_REQUIREMENT:_
Starting at the top of the entries below, set down each line exactly as written, and stop after the line containing "engine (Osim.StaticOptimization_setUseModelForceSet v);;".

(Saved entries)
————————
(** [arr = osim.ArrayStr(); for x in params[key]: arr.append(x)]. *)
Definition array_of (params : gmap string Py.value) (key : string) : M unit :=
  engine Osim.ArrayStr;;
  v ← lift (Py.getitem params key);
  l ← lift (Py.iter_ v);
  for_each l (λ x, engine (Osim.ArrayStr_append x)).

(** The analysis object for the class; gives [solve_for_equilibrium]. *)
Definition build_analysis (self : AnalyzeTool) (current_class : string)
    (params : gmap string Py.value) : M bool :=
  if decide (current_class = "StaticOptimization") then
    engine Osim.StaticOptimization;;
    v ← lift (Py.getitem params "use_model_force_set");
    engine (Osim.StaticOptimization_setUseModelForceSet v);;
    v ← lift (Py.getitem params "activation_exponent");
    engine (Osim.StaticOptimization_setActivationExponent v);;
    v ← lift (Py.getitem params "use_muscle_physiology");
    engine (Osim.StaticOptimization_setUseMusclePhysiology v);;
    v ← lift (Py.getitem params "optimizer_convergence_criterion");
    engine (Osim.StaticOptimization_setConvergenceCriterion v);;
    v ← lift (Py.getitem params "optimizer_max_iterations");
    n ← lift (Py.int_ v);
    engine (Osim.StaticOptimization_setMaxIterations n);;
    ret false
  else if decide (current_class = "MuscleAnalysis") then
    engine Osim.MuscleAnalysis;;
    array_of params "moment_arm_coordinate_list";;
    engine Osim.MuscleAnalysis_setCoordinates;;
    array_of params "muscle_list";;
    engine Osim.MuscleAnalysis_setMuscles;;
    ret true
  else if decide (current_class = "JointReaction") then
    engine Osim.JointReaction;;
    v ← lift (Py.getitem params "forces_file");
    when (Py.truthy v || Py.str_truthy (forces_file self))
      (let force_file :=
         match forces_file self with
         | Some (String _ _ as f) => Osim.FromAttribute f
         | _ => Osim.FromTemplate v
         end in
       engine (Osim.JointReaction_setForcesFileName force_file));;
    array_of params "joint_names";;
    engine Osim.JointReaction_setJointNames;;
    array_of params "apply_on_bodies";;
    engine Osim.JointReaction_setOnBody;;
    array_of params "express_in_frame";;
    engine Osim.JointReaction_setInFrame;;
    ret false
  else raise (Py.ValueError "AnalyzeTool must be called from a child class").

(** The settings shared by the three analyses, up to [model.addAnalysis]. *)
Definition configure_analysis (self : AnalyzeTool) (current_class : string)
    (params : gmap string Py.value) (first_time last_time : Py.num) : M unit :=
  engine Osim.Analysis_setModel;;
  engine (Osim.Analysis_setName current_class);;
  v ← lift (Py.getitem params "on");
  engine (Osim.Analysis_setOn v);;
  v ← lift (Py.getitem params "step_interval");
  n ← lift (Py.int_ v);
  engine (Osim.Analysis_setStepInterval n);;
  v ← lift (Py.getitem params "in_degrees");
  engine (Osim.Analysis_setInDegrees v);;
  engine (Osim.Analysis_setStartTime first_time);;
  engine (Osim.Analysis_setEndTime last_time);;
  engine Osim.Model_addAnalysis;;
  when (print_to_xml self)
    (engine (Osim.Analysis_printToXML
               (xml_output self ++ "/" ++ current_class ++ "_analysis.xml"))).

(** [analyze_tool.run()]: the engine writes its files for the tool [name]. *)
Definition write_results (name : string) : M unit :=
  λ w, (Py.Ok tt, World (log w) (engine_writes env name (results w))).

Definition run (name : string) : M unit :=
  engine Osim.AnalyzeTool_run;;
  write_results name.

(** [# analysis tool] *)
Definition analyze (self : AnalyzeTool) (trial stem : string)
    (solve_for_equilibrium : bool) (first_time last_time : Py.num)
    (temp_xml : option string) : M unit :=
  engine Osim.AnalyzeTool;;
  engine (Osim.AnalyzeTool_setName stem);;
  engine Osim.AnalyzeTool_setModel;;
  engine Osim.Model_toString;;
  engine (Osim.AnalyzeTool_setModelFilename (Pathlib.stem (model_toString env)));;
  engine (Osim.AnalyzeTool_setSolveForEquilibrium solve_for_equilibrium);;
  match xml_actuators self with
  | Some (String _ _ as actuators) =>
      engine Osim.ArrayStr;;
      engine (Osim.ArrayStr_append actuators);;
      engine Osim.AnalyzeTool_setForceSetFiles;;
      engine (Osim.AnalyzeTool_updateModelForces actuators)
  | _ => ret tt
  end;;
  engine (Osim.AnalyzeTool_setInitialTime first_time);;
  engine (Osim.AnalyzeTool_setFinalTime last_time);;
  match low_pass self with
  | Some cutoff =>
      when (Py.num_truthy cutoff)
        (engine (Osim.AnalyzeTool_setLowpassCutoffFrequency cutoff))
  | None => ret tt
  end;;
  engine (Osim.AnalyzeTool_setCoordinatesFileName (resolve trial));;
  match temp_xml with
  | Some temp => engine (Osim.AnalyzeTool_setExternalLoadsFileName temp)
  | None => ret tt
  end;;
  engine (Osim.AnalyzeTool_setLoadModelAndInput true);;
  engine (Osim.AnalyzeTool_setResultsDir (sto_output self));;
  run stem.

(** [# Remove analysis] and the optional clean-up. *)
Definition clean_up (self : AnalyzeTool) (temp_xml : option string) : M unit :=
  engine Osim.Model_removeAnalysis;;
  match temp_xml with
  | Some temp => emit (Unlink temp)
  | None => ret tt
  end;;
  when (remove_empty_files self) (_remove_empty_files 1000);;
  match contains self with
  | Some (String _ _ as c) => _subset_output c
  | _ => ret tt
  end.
————————
_ANSWER TO THIS EXERCISE:_
(** [arr = osim.ArrayStr(); for x in params[key]: arr.append(x)]. *)
Definition array_of (params : gmap string Py.value) (key : string) : M unit :=
  engine Osim.ArrayStr;;
  v ← lift (Py.getitem params key);
  l ← lift (Py.iter_ v);
  for_each l (λ x, engine (Osim.ArrayStr_append x)).

(** The analysis object for the class; gives [solve_for_equilibrium]. *)
Definition build_analysis (self : AnalyzeTool) (current_class : string)
    (params : gmap string Py.value) : M bool :=
  if decide (current_class = "StaticOptimization") then
    engine Osim.StaticOptimization;;
    v ← lift (Py.getitem params "use_model_force_set");
    engine (Osim.StaticOptimization_setUseModelForceSet v);;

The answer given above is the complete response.